▶ _DIRECTIONS_:
Copy all lines below containing "MkSecurityGroupSelectorTerm".

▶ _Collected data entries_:
****
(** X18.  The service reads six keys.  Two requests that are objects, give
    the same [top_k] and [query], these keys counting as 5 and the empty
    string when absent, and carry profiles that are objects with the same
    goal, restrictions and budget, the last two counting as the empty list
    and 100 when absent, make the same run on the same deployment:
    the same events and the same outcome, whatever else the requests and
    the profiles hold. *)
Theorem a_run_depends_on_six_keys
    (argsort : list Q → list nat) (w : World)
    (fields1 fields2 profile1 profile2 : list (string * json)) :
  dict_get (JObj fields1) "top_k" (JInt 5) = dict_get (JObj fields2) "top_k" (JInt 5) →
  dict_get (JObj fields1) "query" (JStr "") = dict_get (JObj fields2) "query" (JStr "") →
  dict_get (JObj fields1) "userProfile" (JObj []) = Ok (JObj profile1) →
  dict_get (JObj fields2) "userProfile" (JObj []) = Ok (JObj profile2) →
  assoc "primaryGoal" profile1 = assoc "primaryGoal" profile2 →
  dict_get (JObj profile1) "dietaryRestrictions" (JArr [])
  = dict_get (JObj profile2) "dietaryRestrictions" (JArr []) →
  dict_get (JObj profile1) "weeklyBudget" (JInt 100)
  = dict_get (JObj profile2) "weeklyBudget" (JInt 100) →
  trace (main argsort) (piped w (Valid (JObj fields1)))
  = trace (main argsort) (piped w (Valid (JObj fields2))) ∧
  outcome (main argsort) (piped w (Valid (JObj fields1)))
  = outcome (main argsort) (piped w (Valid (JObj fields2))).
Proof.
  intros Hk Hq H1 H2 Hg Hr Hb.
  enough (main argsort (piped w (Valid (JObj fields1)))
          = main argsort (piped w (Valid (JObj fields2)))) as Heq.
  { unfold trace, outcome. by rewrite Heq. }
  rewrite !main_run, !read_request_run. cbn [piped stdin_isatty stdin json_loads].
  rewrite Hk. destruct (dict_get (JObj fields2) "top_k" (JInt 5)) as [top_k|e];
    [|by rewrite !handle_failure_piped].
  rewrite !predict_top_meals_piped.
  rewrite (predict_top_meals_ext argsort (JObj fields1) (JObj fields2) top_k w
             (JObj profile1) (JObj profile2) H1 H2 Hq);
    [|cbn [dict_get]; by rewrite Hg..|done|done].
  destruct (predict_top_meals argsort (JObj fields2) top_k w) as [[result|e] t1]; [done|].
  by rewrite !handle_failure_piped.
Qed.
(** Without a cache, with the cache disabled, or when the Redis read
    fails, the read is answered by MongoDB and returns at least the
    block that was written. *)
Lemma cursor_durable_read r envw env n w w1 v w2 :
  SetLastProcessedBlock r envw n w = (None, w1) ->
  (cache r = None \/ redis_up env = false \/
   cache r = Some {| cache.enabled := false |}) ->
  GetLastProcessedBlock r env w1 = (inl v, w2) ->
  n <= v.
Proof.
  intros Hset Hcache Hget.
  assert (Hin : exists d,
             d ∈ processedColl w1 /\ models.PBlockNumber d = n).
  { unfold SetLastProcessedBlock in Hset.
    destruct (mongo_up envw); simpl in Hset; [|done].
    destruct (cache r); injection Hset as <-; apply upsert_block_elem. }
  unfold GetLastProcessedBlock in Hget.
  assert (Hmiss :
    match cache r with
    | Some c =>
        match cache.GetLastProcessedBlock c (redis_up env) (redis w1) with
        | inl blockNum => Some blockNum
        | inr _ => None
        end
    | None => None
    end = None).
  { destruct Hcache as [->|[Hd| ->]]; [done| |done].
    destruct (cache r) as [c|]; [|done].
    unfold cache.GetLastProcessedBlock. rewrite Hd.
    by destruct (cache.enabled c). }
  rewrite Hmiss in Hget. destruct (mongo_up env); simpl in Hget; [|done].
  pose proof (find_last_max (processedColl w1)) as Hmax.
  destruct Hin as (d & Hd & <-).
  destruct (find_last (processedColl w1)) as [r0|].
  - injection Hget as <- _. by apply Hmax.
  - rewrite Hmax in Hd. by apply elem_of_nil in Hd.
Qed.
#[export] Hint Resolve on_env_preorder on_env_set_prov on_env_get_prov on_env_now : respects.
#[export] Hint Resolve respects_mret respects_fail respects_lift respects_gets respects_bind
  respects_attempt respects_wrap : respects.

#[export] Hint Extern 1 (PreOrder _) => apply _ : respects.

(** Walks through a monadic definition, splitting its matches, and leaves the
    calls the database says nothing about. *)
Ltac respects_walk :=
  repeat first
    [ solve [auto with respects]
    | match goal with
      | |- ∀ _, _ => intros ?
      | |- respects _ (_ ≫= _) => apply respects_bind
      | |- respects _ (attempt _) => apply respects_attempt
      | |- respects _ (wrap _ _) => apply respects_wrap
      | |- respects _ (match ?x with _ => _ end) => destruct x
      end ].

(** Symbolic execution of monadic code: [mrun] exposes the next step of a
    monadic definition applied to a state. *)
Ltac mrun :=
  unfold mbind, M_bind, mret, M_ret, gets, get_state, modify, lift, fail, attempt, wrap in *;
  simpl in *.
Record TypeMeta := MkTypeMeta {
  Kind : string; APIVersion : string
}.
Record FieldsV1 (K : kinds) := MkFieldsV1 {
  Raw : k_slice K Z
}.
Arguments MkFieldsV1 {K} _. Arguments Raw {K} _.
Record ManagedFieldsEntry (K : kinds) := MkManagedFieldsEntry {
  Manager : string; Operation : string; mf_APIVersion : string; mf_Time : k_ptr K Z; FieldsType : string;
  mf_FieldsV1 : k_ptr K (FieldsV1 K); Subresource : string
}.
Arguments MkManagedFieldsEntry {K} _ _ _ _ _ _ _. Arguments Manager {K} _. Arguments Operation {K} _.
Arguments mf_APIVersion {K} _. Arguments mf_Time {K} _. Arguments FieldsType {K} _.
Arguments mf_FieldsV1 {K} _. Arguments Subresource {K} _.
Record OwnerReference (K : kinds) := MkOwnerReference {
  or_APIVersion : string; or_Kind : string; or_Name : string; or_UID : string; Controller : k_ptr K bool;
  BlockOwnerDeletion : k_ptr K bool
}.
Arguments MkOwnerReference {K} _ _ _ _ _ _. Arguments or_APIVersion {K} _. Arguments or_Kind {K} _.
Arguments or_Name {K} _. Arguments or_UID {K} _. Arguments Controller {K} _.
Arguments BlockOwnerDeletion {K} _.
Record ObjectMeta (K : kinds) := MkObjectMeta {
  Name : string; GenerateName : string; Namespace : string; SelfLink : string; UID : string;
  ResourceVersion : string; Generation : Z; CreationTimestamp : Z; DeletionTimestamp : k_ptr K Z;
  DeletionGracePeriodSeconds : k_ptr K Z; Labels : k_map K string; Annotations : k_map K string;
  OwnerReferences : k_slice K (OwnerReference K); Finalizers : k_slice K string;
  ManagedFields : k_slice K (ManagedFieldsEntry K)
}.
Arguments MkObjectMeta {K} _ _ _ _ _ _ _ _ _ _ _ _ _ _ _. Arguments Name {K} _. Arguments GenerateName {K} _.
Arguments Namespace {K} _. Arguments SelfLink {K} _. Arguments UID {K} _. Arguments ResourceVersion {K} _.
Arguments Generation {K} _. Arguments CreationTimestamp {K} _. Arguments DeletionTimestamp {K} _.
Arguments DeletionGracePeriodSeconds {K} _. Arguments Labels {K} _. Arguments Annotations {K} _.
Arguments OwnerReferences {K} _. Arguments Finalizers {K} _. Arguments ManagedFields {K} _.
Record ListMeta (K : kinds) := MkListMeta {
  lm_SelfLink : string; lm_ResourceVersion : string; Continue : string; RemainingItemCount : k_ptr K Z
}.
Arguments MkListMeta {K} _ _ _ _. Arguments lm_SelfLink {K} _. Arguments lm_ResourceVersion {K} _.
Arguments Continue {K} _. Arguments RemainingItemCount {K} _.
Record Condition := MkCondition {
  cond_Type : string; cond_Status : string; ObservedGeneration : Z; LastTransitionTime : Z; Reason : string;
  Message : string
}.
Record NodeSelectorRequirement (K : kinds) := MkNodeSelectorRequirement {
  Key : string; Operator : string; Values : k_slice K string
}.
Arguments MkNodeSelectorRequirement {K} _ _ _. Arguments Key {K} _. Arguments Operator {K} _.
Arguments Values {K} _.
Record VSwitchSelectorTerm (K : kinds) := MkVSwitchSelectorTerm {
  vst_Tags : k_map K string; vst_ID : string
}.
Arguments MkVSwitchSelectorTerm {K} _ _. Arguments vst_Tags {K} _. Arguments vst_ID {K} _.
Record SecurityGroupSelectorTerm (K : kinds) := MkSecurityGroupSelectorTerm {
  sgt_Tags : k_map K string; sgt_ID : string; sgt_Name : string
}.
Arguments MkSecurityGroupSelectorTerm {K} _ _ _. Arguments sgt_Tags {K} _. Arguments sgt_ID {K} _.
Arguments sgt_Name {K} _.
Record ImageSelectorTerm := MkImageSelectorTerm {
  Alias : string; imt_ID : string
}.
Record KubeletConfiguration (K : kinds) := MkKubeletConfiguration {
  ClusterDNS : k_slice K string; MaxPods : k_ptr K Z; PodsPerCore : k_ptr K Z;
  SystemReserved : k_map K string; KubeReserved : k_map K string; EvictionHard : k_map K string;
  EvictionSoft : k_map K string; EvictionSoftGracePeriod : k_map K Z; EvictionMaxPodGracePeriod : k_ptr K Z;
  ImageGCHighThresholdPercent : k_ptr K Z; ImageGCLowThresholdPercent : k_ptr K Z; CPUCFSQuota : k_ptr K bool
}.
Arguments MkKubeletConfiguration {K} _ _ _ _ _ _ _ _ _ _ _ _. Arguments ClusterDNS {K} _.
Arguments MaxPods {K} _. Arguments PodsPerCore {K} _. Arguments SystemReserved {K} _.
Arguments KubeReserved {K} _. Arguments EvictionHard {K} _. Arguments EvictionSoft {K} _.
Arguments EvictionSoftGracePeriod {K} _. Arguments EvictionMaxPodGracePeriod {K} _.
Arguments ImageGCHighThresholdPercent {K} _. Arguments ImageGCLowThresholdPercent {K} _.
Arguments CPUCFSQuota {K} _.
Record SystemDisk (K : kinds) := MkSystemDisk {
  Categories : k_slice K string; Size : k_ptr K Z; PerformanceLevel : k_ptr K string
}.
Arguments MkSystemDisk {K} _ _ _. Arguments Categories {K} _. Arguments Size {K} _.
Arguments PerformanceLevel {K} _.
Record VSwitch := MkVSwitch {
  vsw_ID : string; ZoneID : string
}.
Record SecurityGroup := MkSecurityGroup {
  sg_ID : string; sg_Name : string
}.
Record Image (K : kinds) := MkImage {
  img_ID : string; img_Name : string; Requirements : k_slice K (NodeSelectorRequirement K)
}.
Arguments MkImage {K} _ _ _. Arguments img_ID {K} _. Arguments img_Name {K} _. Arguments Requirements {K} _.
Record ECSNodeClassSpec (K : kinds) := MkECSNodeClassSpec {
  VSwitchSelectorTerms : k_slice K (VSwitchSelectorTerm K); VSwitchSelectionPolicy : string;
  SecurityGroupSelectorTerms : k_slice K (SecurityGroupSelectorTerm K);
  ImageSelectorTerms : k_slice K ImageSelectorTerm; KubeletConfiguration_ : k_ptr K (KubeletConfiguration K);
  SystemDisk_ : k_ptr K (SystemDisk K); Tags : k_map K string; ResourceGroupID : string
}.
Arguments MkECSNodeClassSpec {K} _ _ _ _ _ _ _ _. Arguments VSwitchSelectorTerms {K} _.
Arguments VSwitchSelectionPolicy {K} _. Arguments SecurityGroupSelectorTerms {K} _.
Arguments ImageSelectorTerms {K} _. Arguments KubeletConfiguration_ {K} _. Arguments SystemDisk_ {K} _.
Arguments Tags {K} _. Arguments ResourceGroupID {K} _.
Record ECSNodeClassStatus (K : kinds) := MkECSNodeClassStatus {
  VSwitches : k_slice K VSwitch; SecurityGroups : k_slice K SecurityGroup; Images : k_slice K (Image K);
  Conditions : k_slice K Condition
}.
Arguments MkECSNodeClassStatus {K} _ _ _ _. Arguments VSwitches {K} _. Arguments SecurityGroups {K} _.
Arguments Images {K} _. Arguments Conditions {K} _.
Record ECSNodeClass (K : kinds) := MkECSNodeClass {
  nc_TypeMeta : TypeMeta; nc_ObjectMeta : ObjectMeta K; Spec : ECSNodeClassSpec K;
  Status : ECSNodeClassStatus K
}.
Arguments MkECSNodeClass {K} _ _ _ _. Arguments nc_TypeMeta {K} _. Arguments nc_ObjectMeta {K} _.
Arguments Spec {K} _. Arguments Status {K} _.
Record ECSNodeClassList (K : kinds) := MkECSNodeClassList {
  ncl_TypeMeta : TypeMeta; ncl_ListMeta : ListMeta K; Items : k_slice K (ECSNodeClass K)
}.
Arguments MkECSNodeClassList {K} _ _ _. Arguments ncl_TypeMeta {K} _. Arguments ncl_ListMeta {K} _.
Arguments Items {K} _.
****
▶ _SOLVED PROBLEM_:
Record SecurityGroupSelectorTerm (K : kinds) := MkSecurityGroupSelectorTerm {
Arguments MkSecurityGroupSelectorTerm {K} _ _ _. Arguments sgt_Tags {K} _. Arguments sgt_ID {K} _.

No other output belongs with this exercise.